The question is, what is the appropriate therapy for recovering from the [current] well/happiness addiction? A spate of studies over the past 15 years has shown a consistently close correlation between parental nurturance patterns and whether children grow up fixated on material success. . . . If… the principal caretaker is cold, arbitrary in her or his affections, punitive, unresponsive, and anxious, the child will be far less likely to establish a secure emotional attachment and the self-confidence necessary to create a strong independent core identity. These children invariably show a greater tendency to fix on material success, fame, and image as a substitute mode for gaining recognition, except, and a sense of belonging.

The product propaganda known as advertising preys on this insecurity with its deceptive promises that greater wealth and more possessions will fill the void within.
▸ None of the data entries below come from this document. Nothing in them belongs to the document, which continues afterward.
Lemma take_positions_where (pre mask : list W) :
  take_positions (pre ++ mask) (np_where is_zero (length pre) mask)
  = filter (λ x, is_zero x = false) mask.
Proof.
  revert pre. induction mask as [|x mask IH]; intros pre; [done|].
  simpl. rewrite filter_cons.
  replace (pre ++ x :: mask) with ((pre ++ [x]) ++ mask) by by rewrite <- app_assoc.
  specialize (IH (pre ++ [x])). rewrite length_app in IH. simpl in IH.
  replace (length pre + 1)%nat with (S (length pre)) in IH by lia.
  destruct (is_zero x) eqn:Hx.
  - rewrite decide_False by done. done.
  - rewrite decide_True by done. unfold take_positions in *.
    cbn [omap list_omap]. fold (@omap list _ nat W) in *.
    rewrite <- app_assoc at 1. cbn [app].
    rewrite list_lookup_middle by done.
    change (list_omap nat W) with (@omap list _ nat W). by rewrite IH.
Qed.

(** Writing the nonzero weights of a mask back at their positions, into
    zeros. *)
Lemma write_back (pre mask : list W) :
  foldl (λ acc pv, <[pv.1 := pv.2]> acc)
    (pre ++ replicate (length mask) zero)
    (zip (np_where is_zero (length pre) mask)
         (filter (λ x, is_zero x = false) mask))
  = pre ++ restored_mask zero is_zero mask.
Proof.
  unfold restored_mask.
  revert pre. induction mask as [|x mask IH]; intros pre; [done|].
  simpl. rewrite filter_cons. unfold restored at 1.
  specialize (IH (pre ++ [if is_zero x then zero else x])).
  rewrite length_app in IH. simpl in IH.
  replace (length pre + 1)%nat with (S (length pre)) in IH by lia.
  rewrite <- app_assoc in IH. simpl in IH.
  destruct (is_zero x) eqn:Hx.
  - rewrite decide_False by done. by rewrite IH, <- app_assoc.
  - rewrite decide_True by done. cbn [zip zip_with foldl fst snd].
    rewrite insert_app_r_alt by done. rewrite Nat.sub_diag. cbn [insert list_insert].
    by rewrite IH, <- app_assoc.
Qed.

Lemma length_where i (mask : list W) :
  length (filter (λ x, is_zero x = false) mask)
  = length (np_where is_zero i mask).
Proof.
  revert i. induction mask as [|x mask IH]; intros i; [done|].
  simpl. rewrite filter_cons. destruct (is_zero x) eqn:Hx.
  - rewrite decide_False by done. apply IH.
  - rewrite decide_True by done. simpl. by rewrite (IH (S i)).
Qed.

(** One mask, stored and read back. *)
Lemma assign_at_stored (mask : list W) :
  assign_at (replicate (length mask) zero)
    ((λ p, p - 1) <$> stored_pixels is_zero mask)
    (stored_weights is_zero mask)
  = Ok (restored_mask zero is_zero mask).
Proof.
  unfold assign_at, stored_pixels, stored_weights.
  pose proof (take_positions_where [] mask) as Htake. simpl in Htake.
  rewrite Htake.
  pose proof (length_where 0 mask) as Hlen.
  rewrite !length_fmap, Hlen, Nat.eqb_refl. unfold mbind, outcome_bind.
  rewrite length_replicate.
  pose proof (normalize_stored (length mask) 0 mask ltac:(lia)) as Hn.
  unfold mbind, outcome_bind in Hn. rewrite Hn.
  f_equal. apply (write_back [] mask).
Qed.

Lemma reshape_each_stored n (masks : list (list W)) :
  Forall (λ mask, length mask = n) masks →
  reshape_each zero n (stored_pixels is_zero <$> masks)
    (stored_weights is_zero <$> masks)
  = Ok (restored_mask zero is_zero <$> masks).
Proof.
  induction 1 as [|mask masks Hlen Hall IH]; [done|].
  cbn [fmap list_fmap reshape_each]. rewrite <- Hlen at 1.
  rewrite assign_at_stored.
  change (list_fmap (list W) (list Z) (stored_pixels is_zero) masks)
    with (stored_pixels is_zero <$> masks).
  change (list_fmap (list W) (list W) (stored_weights is_zero) masks)
    with (stored_weights is_zero <$> masks).
  unfold mbind, outcome_bind in *. by rewrite IH.
Qed.

(** X11.  [reshape_masks] undoes the encoding of [NMF._make_tuples]: from
    the pixels and weights stored for the masks of a location matrix it
    builds that matrix again, every weight where it was.  (A weight that
    tests as zero is not stored and comes back as the zero of [np.zeros].) *)
Theorem reshape_masks_restores_stored_masks (m : stack W) :
  Forall (λ mask, length mask = (height m * width m)%nat) (layers m) →
  reshape_masks zero (stored_pixels is_zero <$> layers m)
    (stored_weights is_zero <$> layers m)
    (Z.of_nat (height m)) (Z.of_nat (width m))
  = Ok {| height := height m; width := width m;
          layers := restored_mask zero is_zero <$> layers m |}.
Proof.
  intros Hshape. unfold reshape_masks.
  replace (Z.of_nat (height m) <? 0) with false by (symmetry; apply Z.ltb_ge; lia).
  replace (Z.of_nat (width m) <? 0) with false by (symmetry; apply Z.ltb_ge; lia).
  simpl. rewrite <- Nat2Z.inj_mul, !Nat2Z.id.
  rewrite reshape_each_stored by done. unfold mbind, outcome_bind.
  rewrite !length_fmap, Nat.sub_diag. simpl.
  by rewrite app_nil_r.
Qed.

(** A single weight written into zeros. *)
Lemma reshape_one_pixel (p : Z) (w0 : W) (h w : nat) :
  reshape_masks zero [[p]] [[w0]] (Z.of_nat h) (Z.of_nat w)
  = if (1 - Z.of_nat (h * w) <=? p) && (p <=? Z.of_nat (h * w))
    then Ok {| height := h; width := w;
               layers := [<[Z.to_nat (if p <=? 0 then Z.of_nat (h * w) + p - 1
                                      else p - 1) := w0]>
                            (replicate (h * w) zero)] |}
    else Raise IndexError.
Proof.
  unfold reshape_masks.
  replace (Z.of_nat h <? 0) with false by (symmetry; apply Z.ltb_ge; lia).
  replace (Z.of_nat w <? 0) with false by (symmetry; apply Z.ltb_ge; lia).
  simpl. rewrite <- Nat2Z.inj_mul, !Nat2Z.id.
  unfold assign_at. simpl. unfold mbind, outcome_bind.
  rewrite length_replicate. unfold normalize_index.
  destruct ((1 - Z.of_nat (h * w) <=? p) && (p <=? Z.of_nat (h * w))) eqn:Hin.
  - apply andb_true_iff in Hin as [H1 H2].
    apply Z.leb_le in H1. apply Z.leb_le in H2.
    replace (p - 1 <? - Z.of_nat (h * w)) with false by (symmetry; apply Z.ltb_ge; lia).
    replace (Z.of_nat (h * w) <=? p - 1) with false by (symmetry; apply Z.leb_gt; lia).
    simpl. do 3 f_equal.
    destruct (p <=? 0) eqn:Hp.
    + apply Z.leb_le in Hp.
      replace (p - 1 <? 0) with true by (symmetry; apply Z.ltb_lt; lia).
      f_equal. f_equal. lia.
    + apply Z.leb_gt in Hp.
      replace (p - 1 <? 0) with false by (symmetry; apply Z.ltb_ge; lia).
      done.
  - apply andb_false_iff in Hin as [H|H].
    + apply Z.leb_gt in H.
      replace (p - 1 <? - Z.of_nat (h * w)) with true by (symmetry; apply Z.ltb_lt; lia).
      done.
    + apply Z.leb_gt in H.
      replace (Z.of_nat (h * w) <=? p - 1) with true by (symmetry; apply Z.leb_le; lia).
      by rewrite orb_true_r.
Qed.

(** X12.  The stored pixel indices address the image in column-major
    order, starting at 1: the index [y + x * height + 1] is the pixel in
    row [y] and column [x].  A mask stored as that one index with a weight
    comes back with the weight at [(y, x)] and zero at every other
    pixel. *)
Theorem stored_index_is_column_major (w0 : W) (h w y x : nat) :
  (y < h)%nat → (x < w)%nat →
  ∃ m, reshape_masks zero [[Z.of_nat (y + x * h) + 1]] [[w0]]
         (Z.of_nat h) (Z.of_nat w) = Ok m ∧
       height m = h ∧ width m = w ∧
       pixel m y x 0 = Some w0 ∧
       ∀ y' x', (y' < h)%nat → (x' < w)%nat → (y', x') ≠ (y, x) →
                pixel m y' x' 0 = Some zero.
Proof.
  intros Hy Hx. rewrite reshape_one_pixel.
  assert (Hlt : (y + x * h < h * w)%nat) by nia.
  replace (1 - Z.of_nat (h * w) <=? Z.of_nat (y + x * h) + 1) with true
    by (symmetry; apply Z.leb_le; lia).
  replace (Z.of_nat (y + x * h) + 1 <=? Z.of_nat (h * w)) with true
    by (symmetry; apply Z.leb_le; lia).
  replace (Z.of_nat (y + x * h) + 1 <=? 0) with false
    by (symmetry; apply Z.leb_gt; lia).
  replace (Z.to_nat (Z.of_nat (y + x * h) + 1 - 1)) with (y + x * h)%nat by lia.
  eexists. split; [done|]. simpl. split; [done|]. split; [done|]. split.
  - unfold pixel. simpl. rewrite decide_True by done.
    apply list_lookup_insert_eq. by rewrite length_replicate.
  - intros y' x' Hy' Hx' Hne. unfold pixel. simpl. rewrite decide_True by done.
    assert (Hlt' : (y' + x' * h < h * w)%nat) by nia.
    rewrite list_lookup_insert_ne.
    + by apply lookup_replicate_2.
    + intros Heq. apply Hne.
      assert (x = x') by nia. subst x'. f_equal. lia.
Qed.

(** X13.  A stored pixel index is not checked to be a position of the
    image: zero and the negative indices down to [1 - height * width] are
    taken, as numpy takes them, to count from the end (the stored index 0
    writes the last pixel); only an index above [height * width] or below
    that range is refused, with IndexError. *)
Theorem stored_index_below_1_counts_from_the_end (p : Z) (w0 : W) (h w : nat) :
  reshape_masks zero [[p]] [[w0]] (Z.of_nat h) (Z.of_nat w)
  = if (1 - Z.of_nat (h * w) <=? p) && (p <=? Z.of_nat (h * w))
    then Ok {| height := h; width := w;
               layers := [<[Z.to_nat (if p <=? 0 then Z.of_nat (h * w) + p - 1
                                      else p - 1) := w0]>
                            (replicate (h * w) zero)] |}
    else Raise IndexError.
Proof. apply reshape_one_pixel. Qed.

Lemma assign_at_length (vec : list W) idx vals out :
  assign_at vec idx vals = Ok out → length out = length vec.
Proof.
  unfold assign_at, mbind, outcome_bind.
  destruct (if (length vals =? length idx)%nat then _ else _) as [vals'|]; [|done].
  destruct (normalize_indices (length vec) idx) as [ps|]; [|done].
  intros [= <-]. generalize (zip ps vals'). intros l. revert vec.
  induction l as [|[q v] l IH]; intros vec; [done|].
  simpl. rewrite IH. by rewrite length_insert.
Qed.

Lemma reshape_each_layers n pixels weights written :
  reshape_each zero n pixels weights = Ok written →
  length written = (length pixels `min` length weights)%nat ∧
  Forall (λ layer, length layer = n) written.
Proof.
  revert weights written. induction pixels as [|mp pixels IH];
    intros [|mw weights] written; simpl; try by intros [= <-].
  unfold mbind, outcome_bind.
  destruct (assign_at (replicate n zero) ((λ p, p - 1) <$> mp) mw) as [v|] eqn:Hv; [|done].
  destruct (reshape_each zero n pixels weights) as [rest|] eqn:Hrest; [|done].
  intros [= <-]. destruct (IH _ _ Hrest) as [Hlen Hall]. split.
  - simpl. by rewrite Hlen.
  - constructor; [|done]. apply assign_at_length in Hv.
    by rewrite Hv, length_replicate.
Qed.

(** X14.  The stack [reshape_masks] returns has one layer for every mask
    in [mask_pixels], each of [image_height * image_width] pixels; when
    there are fewer weight arrays than pixel arrays the loop stops at the
    last weight array, and the masks after it come out all zero. *)
Theorem reshape_masks_has_a_layer_per_mask mask_pixels mask_weights h w m :
  reshape_masks zero mask_pixels mask_weights h w = Ok m →
  length (layers m) = length mask_pixels ∧
  Forall (λ layer, length layer = Z.to_nat (h * w)) (layers m) ∧
  ∀ i, (length mask_weights ≤ i < length mask_pixels)%nat →
       layers m !! i = Some (replicate (Z.to_nat (h * w)) zero).
Proof.
  unfold reshape_masks. destruct ((h <? 0) || (w <? 0)); [done|].
  unfold mbind, outcome_bind.
  destruct (reshape_each zero (Z.to_nat (h * w)) mask_pixels mask_weights)
    as [written|] eqn:Hw; [|done].
  intros [= <-]. simpl. apply reshape_each_layers in Hw as [Hlen Hall].
  split; [|split].
  - rewrite length_app, length_replicate. lia.
  - apply Forall_app. split; [done|]. apply Forall_replicate.
    by rewrite length_replicate.
  - intros i Hi. rewrite lookup_app_r by lia.
    apply lookup_replicate_2. lia.
Qed.

End Masks.

Import ResoDemo.

Lemma reshape_masks_restores_stored_masks_witness :
  reshape_masks 0 (stored_pixels int_is_zero <$> layers two_masks)
    (stored_weights int_is_zero <$> layers two_masks)
    (Z.of_nat (height two_masks)) (Z.of_nat (width two_masks))
  = Ok {| height := height two_masks; width := width two_masks;
          layers := restored_mask 0 int_is_zero <$> layers two_masks |}.
Proof.
  apply (reshape_masks_restores_stored_masks 0 int_is_zero two_masks).
  repeat constructor.
Defined.

Lemma stored_index_is_column_major_witness :
  ∃ m, reshape_masks 0 [[Z.of_nat (1 + 2 * 2) + 1]] [[7]]
         (Z.of_nat 2) (Z.of_nat 3) = Ok m ∧
       height m = 2%nat ∧ width m = 3%nat ∧
       pixel m 1 2 0 = Some 7 ∧
       ∀ y' x', (y' < 2)%nat → (x' < 3)%nat → (y', x') ≠ (1%nat, 2%nat) →
                pixel m y' x' 0 = Some 0.
Proof.
  apply (stored_index_is_column_major 0 7 2 3 1 2); lia.
Defined.

Lemma reshape_masks_has_a_layer_per_mask_witness :
  length (layers second_mask_lost) = length [[1]; [2]] ∧
  Forall (λ layer, length layer = Z.to_nat (1 * 2)) (layers second_mask_lost) ∧
  ∀ i, (length [[5]] ≤ i < length [[1]; [2]])%nat →
       layers second_mask_lost !! i = Some (replicate (Z.to_nat (1 * 2)) 0).
Proof.
  apply (reshape_masks_has_a_layer_per_mask 0 [[1]; [2]] [[5]] 1 2
           second_mask_lost).
  reflexivity.
Defined.

End MaskFacts.

(** ** ScanSet and Activity: the rows they store *)

Module StageFacts.
Import Py Dj Reso DjFacts.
Parents clearly have a critical role to play in how things take shape from here, whether upwards towards the light or downwards towards the dark (page 504):

Making the transition from a pioneer to a near-climax society and a truly sustainable economic area hinges on a far more self-conscious approach to parenting to prepare youngsters with deep pro-social values that will allow empathy to grow and the lure of the market to be tempered.

Schooling

© Bahá’í World Centre

© Bahá’í World Centre

Parenting is not the only consideration of course. He makes a bold claim (page 550):

The American public school system has leaped ahead of their counterparts in other countries by initiating a critical reform in the educational system, whose purpose is to better prepare future generations for the responsibilities attendant to creating social capital.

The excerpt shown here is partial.